A helpful FAQ has been posted for the Hsiao report, and it brings some key features into high relief. In particular: FAQ #6: “How do you use the savings?”
The answer tallies projected gross savings, based on Hsiao’s proposal and economic modeling, as $590,000,000 ($590 million) in the first year, in 2010 dollars. Some of these are one-time savings, and some are structural savings. (The sources of these projected savings are enumerated in answer #5, though neither the FAQ nor the report break out the one-time savings from structural savings and quantify them).
So, to return to the original FAQ, how are the savings used? FAQ #6 provides this list:
- $300,000,000 ($300 million) to cover the uninsured and bring all others up to the Standard Benefits benefit level;
- $120,000,000 ($120 million) to cover dental and vision;
- $50,000,000 ($50 million) for physician recruitment and retention, and improvements to community hospitals
Says the FAQ: “This leaves approximately $100 million in savings that are unused.“
Got that? When accounting for the costs of universal coverage by a single payer, Vermont will spend $470,000,000 in new expenditures, leaving $120 million of the $590 million as “unused” in Option 3. Unused means “savings.”
In other words, when the dust clears, if everythingin Hsiao’s proposed Option 3 is implemented as he presented, he predicts that we’ll spend “approximately $100 million” less.
That’s still not chump change, but it’s not $500 million.
So could everyone please start using the FAQ’s $100 million, instead of $500 million, when talking about how much the plan is projected to “save?”
According to BISHCA, Vermont’s health care expenditures in 2010 dollars total $5,020,462,000. A reduction in spending of $100,000,000 comes to 1.99 percent
$100 million in projected savings, a 2 percent reduction in annual costs. That’s what Hsiao’s report says.

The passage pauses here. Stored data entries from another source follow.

Section Reload.
Context {W : Type} `{OpenAIJson} `{AnthropicJson} `{GeminiJson}
  (client_do : W -> HttpRequest -> (string + HttpResponse) * W) (ctx_err : W -> option go_error) (now : W -> Time)
  (url_error : string -> option string) (error_body : string -> option (string * string)) (http_date : string -> option Time).
Context {IP IPNet : Type}
  (getenv : string -> string) (atoi : string -> option Z) (split_host_port : string -> option string) (parse_ip : string -> option IP)
  (ip_is_v4 ip_is_loopback : IP -> bool) (parse_cidr : string -> option IPNet) (url_parse : string -> option parsed_url)
  (yaml_decode : string -> string + Config) (show_errors : list cfg_error -> string)
  (sha256 : string -> string)
  (keys : option (string -> option (W -> option string * W))).

Abbreviation build := (fun c => BuildRuntime client_do ctx_err now url_error error_body http_date c getenv keys).
Abbreviation valid := (fun c => validate parse_ip ip_is_v4 parse_cidr url_parse c = []).

(** [config.Parse] *)
Definition Parse (b : string) : string + Config :=
  match yaml_decode b with
  | inl e => inl ("parse config: " +:+ e)
  | inr c => match Parse_decoded getenv atoi parse_ip ip_is_v4 parse_cidr url_parse c with
             | inl errs => inl (show_errors errs)
             | inr c => inr c
             end
  end.

(** [config.Load] *)
Definition Load (file : string + string) : string + Config :=
  match file with inl e => inl e | inr b => Parse b end.

(** The start of [run], as far as the configuration decides it; [file'] is what the
    watcher reads a moment later. *)
Definition start (file file' : string + string) : string + live W :=
  match Load file with
  | inl e => inl e
  | inr c =>
      match lint_errors split_host_port parse_ip ip_is_v4 ip_is_loopback parse_cidr url_parse show_errors c with
      | [] => match build c with
              | inl e => inl e
              | inr rt => inr (mkLive c [] rt (NewWatcher sha256 file') 0)
              end
      | issues => inl ("config lint failed with " +:+ itoa (Z.of_nat (length issues)) +:+ " error(s)")
      end
  end.

(** The watcher's [onChange], first part. *)
Definition file_changed (c : Config) (s : live W) : live W :=
  mkLive c (lv_lastOvs s) (lv_runtime s) (lv_watcher s) (S (lv_pending s)).
(* ===== verification/Gossip.v ===== *)
(** * Sharing provider health between replicas (src/internal/health/gossip.go,
    redis.go, prober.go)

    A replica broadcasts the statistics of its tracker, one line per target, under
    a header that carries a time and an HMAC of the lines; a peer merges the lines
    of the datagrams whose header it accepts.  The HMAC, the JSON decoder (an older
    format), name resolution and the rate limiter are parameters.  Through Redis the
    same statistics are fields of a hash per target; the prober feeds the tracker the
    outcome of a probe of each degraded target. *)

From S2P Require Import Prelude GoStrings GoFloat GoFloatInt Encoding Breaker Config Route Health.

Open Scope string_scope.
Open Scope list_scope.
Open Scope Z_scope.

(** ** Data *)

(** [golang.org/x/time/rate]: a limiter for a rate and a burst, and whether it lets one
    more event pass now. *)
Class RateLimiter (L : Type) := {
  NewLimiter : Z -> Z -> L;
  Allow : Time -> L -> bool * L
}.

Record Gossip (L : Type) := mkGossip {
  go_addr : string;
  go_peers : list string;
  go_interval : Duration;
  go_secret : string;
  go_allowUnsigned : bool;
  go_limiters : gmap string L
}.
Arguments mkGossip {L}. Arguments go_addr {L}. Arguments go_peers {L}. Arguments go_interval {L}.
Arguments go_secret {L}. Arguments go_allowUnsigned {L}. Arguments go_limiters {L}.

Definition NewGossipWithSecret {L} (addr : string) (peers : list string) (interval : Duration) (secret : string) : Gossip L :=
  mkGossip addr peers (if interval <=? 0 then 10 * second else interval) secret false ∅.
Definition SetAllowUnsigned {L} (allow : bool) (g : Gossip L) : Gossip L :=
  mkGossip (go_addr g) (go_peers g) (go_interval g) (go_secret g) allow (go_limiters g).
Definition NewGossip {L} (addr : string) (peers : list string) (interval : Duration) : Gossip L :=
  SetAllowUnsigned true (NewGossipWithSecret addr peers interval "").

Definition AddPeer {L} (peer : string) (g : Gossip L) : Gossip L :=
  if bool_decide (peer ∈ go_peers g) then g
  else mkGossip (go_addr g) (go_peers g ++ [peer]) (go_interval g) (go_secret g) (go_allowUnsigned g) (go_limiters g).

(** Whether a datagram from [ip] is read now; the table of limiters is emptied
    when it has more than 1024 addresses. *)
Definition allowIP {L} `{RateLimiter L} (now : Time) (ip : string) (g : Gossip L) : bool * Gossip L :=
  let with_limiters m := mkGossip (go_addr g) (go_peers g) (go_interval g) (go_secret g) (go_allowUnsigned g) m in
  let '(lim, m) :=
    match go_limiters g !! ip with
    | Some lim => (lim, go_limiters g)
    | None =>
        let lim := NewLimiter 50 100 in
        (lim, <[ip := lim]> (if (1024 <? size (go_limiters g))%nat then ∅ else go_limiters g))
    end in
  let '(ok, lim) := Allow now lim in (ok, with_limiters (<[ip := lim]> m)).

And there is another important detail to note: in the study itself (page 113), the charts displaying projected expenditures and the payroll tax needed to finance the program, having a possible error rate of “plus or minus 15 percent.

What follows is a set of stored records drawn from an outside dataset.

(** A result and an error; [None] is a panic of the estimator.  [write]: whether there is an
    [OverrideWriter]. *)
Definition MonitorQuality (write : bool) (route : string) (since : Time) (minPairs : Z) (rollbackThreshold : spec_float) (db : OverrideDB) :
    option (MonitorResult * option string * OverrideDB) :=
  let minPairs := if minPairs <=? 0 then 50 else minPairs in
  let rollbackThreshold := if feqb rollbackThreshold f0 then f_lit (-5) 100 else rollbackThreshold in
  let since := if since =? 0 then now - 7 * 24 * hour else since in
  match RoutingDeltas route since with
  | inl e => Some (no_result, Some e, db)
  | inr deltas =>
      let n := Z.of_nat (length deltas) in
      if n <? minPairs then
        Some (mkMonitor f0 f0 f0 n false ("insufficient data (need >= " +:+ itoa minPairs +:+ ", have " +:+ itoa n +:+ ")"), None, db)
      else
        '(mean, ciLow, ciHigh) ← BootstrapMeanCI IntN deltas 2000 (f_lit 5 100) 42;
        if fltb ciHigh rollbackThreshold then
          let msg := "auto_rollback: quality delta CI [" +:+ format_fixed 3 ciLow +:+ ", " +:+ format_fixed 3 ciHigh +:+ "] below " +:+
            format_fixed 2 rollbackThreshold in
          let res := mkMonitor mean ciLow ciHigh n true msg in
          if write then
            let '(err, db) := SetOverride now (rollback_override route "smart_route.mode" "off" msg) db in
            Some (res, option_map (fun e => "write rollback override: " +:+ e) err, db)
          else Some (res, None, db)
        else Some (mkMonitor mean ciLow ciHigh n false "", None, db)
  end.

Record CacheMonitorResult := mkCacheMonitor {
  cm_TotalEvaluated : Z; cm_Unacceptable : Z; cm_ObservedRate : spec_float; cm_WilsonHigh : spec_float; cm_RollbackNeeded : bool; cm_Message : string }.
Definition no_cache_result : CacheMonitorResult := mkCacheMonitor 0 0 f0 f0 false "".

Definition MonitorCacheQuality (write : bool) (route : string) (since : Time) (minEvaluated : Z) (maxErrorRate : spec_float) (db : OverrideDB) :
    CacheMonitorResult * option string * OverrideDB :=
  let minEvaluated := if minEvaluated <=? 0 then 30 else minEvaluated in
  let maxErrorRate := if fleb maxErrorRate f0 then f_lit 2 100 else maxErrorRate in
  let since := if since =? 0 then now - 24 * hour else since in
  match CacheErrorRate route since with
  | inl e => (no_cache_result, Some e, db)
  | inr (total, bad) =>
      if total <? minEvaluated then
        (mkCacheMonitor total bad f0 f0 false
           ("insufficient evaluated cache hits (need >= " +:+ itoa minEvaluated +:+ ", have " +:+ itoa total +:+ ")"), None, db)
      else
        let hi := (Wilson bad total z95).2 in
        let observed := fdiv (f_of_Z bad) (f_of_Z total) in
        if fgtb hi maxErrorRate then
          let msg := "auto_rollback: cache false-hit Wilson 95% upper bound [" +:+ format_fixed 3 hi +:+ "] exceeds max acceptable [" +:+
            format_fixed 3 maxErrorRate +:+ "]" in
          let res := mkCacheMonitor total bad observed hi true msg in
          if write then
            let '(err, db) := SetOverride now (rollback_override route "cache.mode" "shadow" msg) db in
            (res, option_map (fun e => "write cache rollback override: " +:+ e) err, db)
          else (res, None, db)
        else (mkCacheMonitor total bad observed hi false "", None, db)
  end.

(** One route of the loop of [MonitorAllRoutes]. *)
Definition monitor_route (cfg : ProofConfig) (r : RouteConfig) (s : list string * OverrideDB) : option (list string * OverrideDB) :=
  let with_error what (e : option string) (errs : list string) :=
    match e with Some e => errs ++ ["route " +:+ rc_Name r +:+ " " +:+ what +:+ " monitor: " +:+ e] | None => errs end in
  s ← (if String.eqb (sr_Mode (rc_SmartRoute r)) "on" then
         '(_, err, db) ← MonitorQuality true (rc_Name r) 0 (pf_MinPairs cfg) (pf_RollbackThreshold cfg) s.2;
         Some (with_error "smart_route" err s.1, db)
       else Some s);
  if String.eqb (cc_Mode (rc_Cache r)) "on" then
    let '(_, err, db) := MonitorCacheQuality true (rc_Name r) 0 30 (f_lit 2 100) s.2 in
    Some (with_error "cache" err s.1, db)
  else Some s.

Fixpoint monitor_routes (cfg : ProofConfig) (routes : list RouteConfig) (s : list string * OverrideDB) : option (list string * OverrideDB) :=
  match routes with
  | [] => Some s
  | r :: rs => s ← monitor_route cfg r s; monitor_routes cfg rs s
  end.

Definition MonitorAllRoutes (cfg : ProofConfig) (routes : list RouteConfig) (db : OverrideDB) : option (option string * OverrideDB) :=
  '(errs, db) ← monitor_routes cfg routes ([], db);
  Some (match errs with [] => None | _ => Some ("monitor errors: [" +:+ join " " errs +:+ "]") end, db).

(** A tick of [RunMonitor]. *)
Definition monitor_tick (isLeader : bool) (cfg : ProofConfig) (routes : list RouteConfig) (db : OverrideDB) : option OverrideDB :=
  if isLeader then '(_, db) ← MonitorAllRoutes cfg routes db; Some db else Some db.

(** ** The report of savings (report.go) *)

Record SavingsReport := mkSavings {
  sv_Route : string; sv_Requests : Z; sv_ActualUSD : spec_float; sv_CounterfactualUSD : spec_float; sv_DollarsSavedUSD : spec_float;
  sv_PercentSaved : spec_float; sv_CheapShare : spec_float; sv_MeanDelta : spec_float; sv_CILow : spec_float; sv_CIHigh : spec_float }.

Definition round2 (x : spec_float) : spec_float := fdiv (math_Round (fmul x (f_of_Z 100))) (f_of_Z 100).
(* ===== verification/Judge.v ===== *)
(** * Judging sampled traffic (src/internal/proof: judge.go, spend.go, labeler.go, routing_shadow.go,
    shadow_cache.go, store.go)

    A model is asked whether a cached answer was good enough, and which of two answers is
    better; its verdicts become the rows that the reports read.  The model behind
    [ChatInternal], the entropy and the JSON reader are the operations of [JudgeEnv]; the
    selection of unlabelled rows is a parameter (a query of ClickHouse). *)

From S2P Require Import Prelude GoStrings GoFloat GoFloatInt Encoding Config Api BudgetStage Credentials Cache SmartRoute.

Open Scope string_scope.
Open Scope list_scope.
Open Scope Z_scope.

(** ** The judge (judge.go) *)

Definition JudgeCachePromptVersion : string := "judge_cache_v2".
Definition JudgeRoutingPromptVersion : string := "judge_routing_v2".
Definition ErrShadowConsentRequired : string := "shadow consent required: tenant policy has not opted in to shadow judging".
Definition ErrJudgeProviderNotAllowed : string := "judge provider not in allowed_judge_providers list".

(** Texts with quotation marks are written with apostrophes. *)
Fixpoint quoted (s : string) : string :=
  match s with EmptyString => "" | String c s => String (if Ascii.eqb c "'" then byte_at 34 else c) (quoted s) end.

Definition cacheSchema : string := quoted "{
	'type': 'json_schema',
	'json_schema': {
		'name': 'cache_eval',
		'strict': true,
		'schema': {
			'type': 'object',
			'properties': {
				'acceptable': {'type': 'boolean'},
				'reason': {'type': 'string', 'maxLength': 200}
			},
			'required': ['acceptable', 'reason'],
			'additionalProperties': false
		}
	}
}".

Definition routingSchema : string := quoted "{
	'type': 'json_schema',
	'json_schema': {
		'name': 'routing_eval',
		'strict': true,
		'schema': {
			'type': 'object',
			'properties': {
				'score_a': {'type': 'number'},
				'score_b': {'type': 'number'},
				'reason': {'type': 'string', 'maxLength': 200}
			},
			'required': ['score_a', 'score_b', 'reason'],
			'additionalProperties': false
		}
	}
}".

Record CacheEvalResult := mkCacheEval { ce_Acceptable : bool; ce_Reason : string; ce_Version : string }.
Record RoutingEvalResult := mkRoutingEval { re_ScoreCheap : spec_float; re_ScoreStrong : spec_float; re_Reason : string; re_Version : string }.

(** The caller and the random source are those of the environment. *)
Record Judge := mkJudge { jd_modelRoute : string; jd_requireConsent : bool; jd_allowedProviders : list string; jd_judgeProvider : string }.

The devil indeed is in the details. The Governor and legislature should step very carefully as they attempt to implement a plan of this magnitude and delicacy.
- Dr. Hsiao has publicly stated that everything in the proposal has to be implemented as written in order to garner the savings/expenditures/tax revenues as projected. Everything. It is not a menu to choose from.

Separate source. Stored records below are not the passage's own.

Lemma redis_erased r : let res := redis_PurgeTenant scan T r in
  (forall T' k, plain T' = true -> T' <> T -> redis_key_of T' k -> rd_keys res.2 !! k = rd_keys r !! k) /\
  (forall k, limiter_key T k -> rd_keys res.2 !! k = rd_keys r !! k) /\
  (is_Some res.1 -> forall k, redis_key_of T k -> ~ limiter_key T k -> rd_keys res.2 !! k = None).
Proof using Hscan HT Hne.
  cbv zeta. unfold redis_PurgeTenant. destruct (erase_patterns_spec scan Hscan (TenantRedisPatterns T) [] 0 r) as [H1 H2]; [by intros k ?%not_elem_of_nil|]. split.
  - intros T' k HT' Hd Hk. destruct (H1 k) as [->|[_ He]]; [done|]. exfalso. by eapply (foreign_redis_key T T' k).
  - split; [|intros Hs k Hk Hl; apply H2; [done|]; by apply own_redis_key].
    intros k Hk. destruct (H1 k) as [->|[_ He]]; [done|]. exfalso. by eapply (limiter_key_kept T T k).
Qed.

Lemma clickhouse_erased c ch : let '(err, ch') := PurgeTenantData c T ch in
  (ch_shadow ch' = ch_shadow ch /\ ch_labels ch' = ch_labels ch /\ ch_rows ch' = ch_rows ch) /\
  (err = None -> forall c', rtc mutation_step ch' c' -> ch_pending c' = [] -> forall t, t ∈ tenant_tables -> clean T t c').
Proof using Hne.
  unfold PurgeTenantData. destruct c; [|done]. cbn [negb]. destruct (String.eqb_spec T ""); [done|].
  pose proof (submit_spec (purge_queries T) ch) as Hs. destruct (submit _ _) as [err ch']. destruct Hs as (E1 & E2 & E3 & Hp). split; [done|].
  intros He c' Hrun Hdone t Ht. destruct (mutations_clean T t ch' c' Hrun) as [Hin|]; [|rewrite Hdone in Hin; by apply not_elem_of_nil in Hin|done].
  left. rewrite (Hp He). apply elem_of_app. right. unfold tenant_tables in Ht. unfold purge_queries.
  rewrite !elem_of_cons in Ht. destruct Ht as [->|[->|[->|[->|[->|Ht%not_elem_of_nil]]]]]; [..|done]; by repeat (first [left|right]).
Qed.

Lemma erase_postgres_spec e s : let '(c, s') := erase_postgres uuid_text e T s in
  st_redis s' = st_redis s /\ st_ch s' = st_ch s /\
  (forall id T', T' <> T -> pg_keys (st_pg s) !! id = Some T' -> pg_keys (st_pg s') !! id = Some T') /\
  (forall p v, (forall x, p <> T +:+ "/" +:+ x) -> pg_creds (st_pg s') !! (p, v) = pg_creds (st_pg s) !! (p, v)) /\
  (forall T', T' <> T -> T' ∈ pg_tenants (st_pg s') <-> T' ∈ pg_tenants (st_pg s)) /\
  (component_failed c = false ->
    (forall id, pg_keys (st_pg s') !! id <> Some T) /\ (forall x v, pg_creds (st_pg s') !! (T +:+ "/" +:+ x, v) = None) /\ T ∉ pg_tenants (st_pg s')).
Proof using Hlike Huuid.
  unfold erase_postgres. destruct (te_postgres e) as [c|]; [|by split_and!].
  pose proof (postgres_erased uuid_text c T (st_pg s) Hlike Huuid) as H. destruct (EraseTenantRecords uuid_text c T (st_pg s)) as [res db']. destruct H as (? & ? & ? & H).
  split_and!; [done..|]. destruct res as [err|r]; [done|]. intros _. by apply (H r).
Qed.

Lemma erase_redis_spec e s : let '(c, s') := erase_redis scan e T s in
  st_pg s' = st_pg s /\ st_ch s' = st_ch s /\
  (forall T' k, plain T' = true -> T' <> T -> redis_key_of T' k -> rd_keys (st_redis s') !! k = rd_keys (st_redis s) !! k) /\
  (forall k, limiter_key T k -> rd_keys (st_redis s') !! k = rd_keys (st_redis s) !! k) /\
  (component_failed c = false -> forall k, redis_key_of T k -> ~ limiter_key T k -> rd_keys (st_redis s') !! k = None).
Proof using Hscan HT Hne.
  unfold erase_redis. destruct (te_redis e); [|done]. cbn [negb]. destruct (redis_erased (st_redis s)) as (H1 & H3 & H2).
  destruct (redis_PurgeTenant scan T (st_redis s)) as [[n|] rd']; cbn [fst snd] in *; (split_and!; [done..|]); [|done]. intros _. apply H2. by eexists.
Qed.

Lemma erase_clickhouse_spec e s : let '(c, s') := erase_clickhouse e T s in
  st_pg s' = st_pg s /\ st_redis s' = st_redis s /\
  (ch_shadow (st_ch s') = ch_shadow (st_ch s) /\ ch_labels (st_ch s') = ch_labels (st_ch s) /\ ch_rows (st_ch s') = ch_rows (st_ch s)) /\
  (component_failed c = false -> forall c', rtc mutation_step (st_ch s') c' -> ch_pending c' = [] -> forall t, t ∈ tenant_tables -> clean T t c').
Proof using Hne.
  unfold erase_clickhouse. destruct (te_analytics e) as [c|]; [|done]. pose proof (clickhouse_erased c (st_ch s)) as H.
  destruct (PurgeTenantData c T (st_ch s)) as [err ch']. destruct H as [H1 H2]. cbn [st_pg st_redis st_ch]. split_and!; [done|done|apply H1..|].
  destruct err; [done|]. intros _. by apply H2.
Qed.

Lemma status_accepted (m : gmap string TenantEraseComponent) :
  (if existsb (fun kv => component_failed kv.2) (map_to_list m) then "partial" else "accepted") <> "partial" ->
  forall k v, m !! k = Some v -> component_failed v = false.
Proof.
  intros Hst k v Hk. apply elem_of_map_to_list, list_elem_of_In in Hk. destruct (component_failed v) eqn:Ev; [|done].
  exfalso. apply Hst. rewrite (proj2 (existsb_exists _ _)); [done|]. by exists (k, v).
Qed.

Lemma Erase_spec e id t0 t1 s : trim_space T = T ->
  let '(rec, s') := Erase uuid_text scan (Some e) T id t0 t1 s in untouched T s s' /\ (tr_Status rec <> "partial" -> erased T s').
Proof using Hscan HT Hlike Huuid Hne.
  intros Htrim. unfold Erase. rewrite Htrim. destruct (String.eqb_spec T ""); [done|]. change (default (mkEraser None false None) (Some e)) with e.
  pose proof (erase_postgres_spec e s) as Hp. destruct (erase_postgres uuid_text e T s) as [p s1]. destruct Hp as (E1 & E2 & P1 & P2 & P3 & P4).
  pose proof (erase_redis_spec e s1) as Hr. destruct (erase_redis scan e T s1) as [r s2]. destruct Hr as (E3 & E4 & R1 & R3 & R2).
  pose proof (erase_clickhouse_spec e s2) as Hc. destruct (erase_clickhouse e T s2) as [c s3]. destruct Hc as (E5 & E6 & C1 & C2).
  cbv beta iota zeta. split.
  { constructor; rewrite ?E5, ?E6, ?E3; [exact P1|exact P2|exact P3| | |].
    - intros T' k HT' Hd Hk. rewrite <- E1. by eapply R1.
    - intros k Hk. rewrite <- E1. by apply R3.
    - by rewrite <- E2, <- E4. }
  cbn [tr_Status]. intros Hst. pose proof (status_accepted _ Hst) as Hall. clear Hst.
  destruct (P4 (Hall "postgres" p (lookup_insert_eq _ _ _))) as (? & ? & ?). constructor; rewrite ?E5, ?E6, ?E3; try done.
  - apply R2, (Hall "redis"). rewrite lookup_insert_ne by done. apply lookup_insert_eq.
  - apply C2, (Hall "clickhouse"). rewrite !lookup_insert_ne by done. apply lookup_singleton_eq.
Qed.
End Erasing.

- The sizable (+/- 15 percent) margin of error in those projections of costs, saving and revenues argues for careful and continued modeling every step of the way; even implementing the proposal 100 percent as written may not turn out as projected
- By its very nature, the proposal eliminates the “safety net” of a private insurance market; will there be a Plan B in case things do not turn out as expected?
These issues are all on my mind as I watch the legislature address the Governor’s translation of the Hsiao report into proposed legislation.